**PROVIDED MATERIAL:**
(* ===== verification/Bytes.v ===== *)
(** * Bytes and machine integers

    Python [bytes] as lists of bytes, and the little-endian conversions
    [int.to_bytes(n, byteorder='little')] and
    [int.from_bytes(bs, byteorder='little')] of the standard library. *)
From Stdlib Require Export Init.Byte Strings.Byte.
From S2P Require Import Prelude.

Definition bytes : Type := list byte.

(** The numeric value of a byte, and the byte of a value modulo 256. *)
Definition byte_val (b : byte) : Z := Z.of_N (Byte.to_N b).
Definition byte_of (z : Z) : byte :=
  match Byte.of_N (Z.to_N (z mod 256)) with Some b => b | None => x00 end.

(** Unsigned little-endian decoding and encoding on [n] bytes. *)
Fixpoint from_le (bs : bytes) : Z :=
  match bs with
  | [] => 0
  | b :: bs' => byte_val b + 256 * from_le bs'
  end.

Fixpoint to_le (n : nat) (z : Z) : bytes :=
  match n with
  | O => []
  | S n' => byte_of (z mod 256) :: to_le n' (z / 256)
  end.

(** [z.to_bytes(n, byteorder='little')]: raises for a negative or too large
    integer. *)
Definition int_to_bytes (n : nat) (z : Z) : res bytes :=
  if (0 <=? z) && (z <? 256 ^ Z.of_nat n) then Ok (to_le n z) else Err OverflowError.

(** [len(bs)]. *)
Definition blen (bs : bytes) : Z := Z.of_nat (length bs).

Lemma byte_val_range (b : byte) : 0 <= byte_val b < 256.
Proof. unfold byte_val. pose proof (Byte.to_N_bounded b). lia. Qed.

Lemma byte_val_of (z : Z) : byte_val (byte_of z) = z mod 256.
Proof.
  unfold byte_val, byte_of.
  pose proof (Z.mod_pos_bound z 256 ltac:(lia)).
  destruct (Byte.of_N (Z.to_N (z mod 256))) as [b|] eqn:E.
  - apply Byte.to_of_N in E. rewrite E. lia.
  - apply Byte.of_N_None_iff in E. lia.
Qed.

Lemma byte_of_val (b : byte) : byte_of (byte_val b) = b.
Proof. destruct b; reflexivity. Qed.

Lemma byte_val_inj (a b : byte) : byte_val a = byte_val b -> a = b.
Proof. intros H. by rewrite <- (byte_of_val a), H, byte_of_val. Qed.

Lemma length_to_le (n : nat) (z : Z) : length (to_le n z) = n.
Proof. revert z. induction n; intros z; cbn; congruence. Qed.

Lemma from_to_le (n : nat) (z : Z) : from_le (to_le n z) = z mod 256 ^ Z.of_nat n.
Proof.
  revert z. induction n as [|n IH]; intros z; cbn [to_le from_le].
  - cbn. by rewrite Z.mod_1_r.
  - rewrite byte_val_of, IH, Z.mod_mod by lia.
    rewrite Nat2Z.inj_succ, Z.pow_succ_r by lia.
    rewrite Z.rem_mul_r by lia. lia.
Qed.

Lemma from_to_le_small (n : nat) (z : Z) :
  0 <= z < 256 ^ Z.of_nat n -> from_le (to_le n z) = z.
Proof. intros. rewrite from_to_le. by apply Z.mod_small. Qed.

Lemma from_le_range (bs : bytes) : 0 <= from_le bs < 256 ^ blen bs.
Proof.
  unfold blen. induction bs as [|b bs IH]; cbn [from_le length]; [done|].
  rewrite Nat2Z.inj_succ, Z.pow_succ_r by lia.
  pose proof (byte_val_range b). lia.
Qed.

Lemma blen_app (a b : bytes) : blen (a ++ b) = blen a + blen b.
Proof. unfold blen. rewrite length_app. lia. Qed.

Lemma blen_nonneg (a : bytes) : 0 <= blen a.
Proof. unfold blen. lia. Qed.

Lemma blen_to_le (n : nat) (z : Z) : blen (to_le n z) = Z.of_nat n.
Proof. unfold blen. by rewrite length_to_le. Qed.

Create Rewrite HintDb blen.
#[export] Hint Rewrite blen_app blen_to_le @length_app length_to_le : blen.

**TASK:** Copy each line in the listing where "endian" appears.

**RESULT BELOW:**
    Python [bytes] as lists of bytes, and the little-endian conversions
(** Unsigned little-endian decoding and encoding on [n] bytes. *)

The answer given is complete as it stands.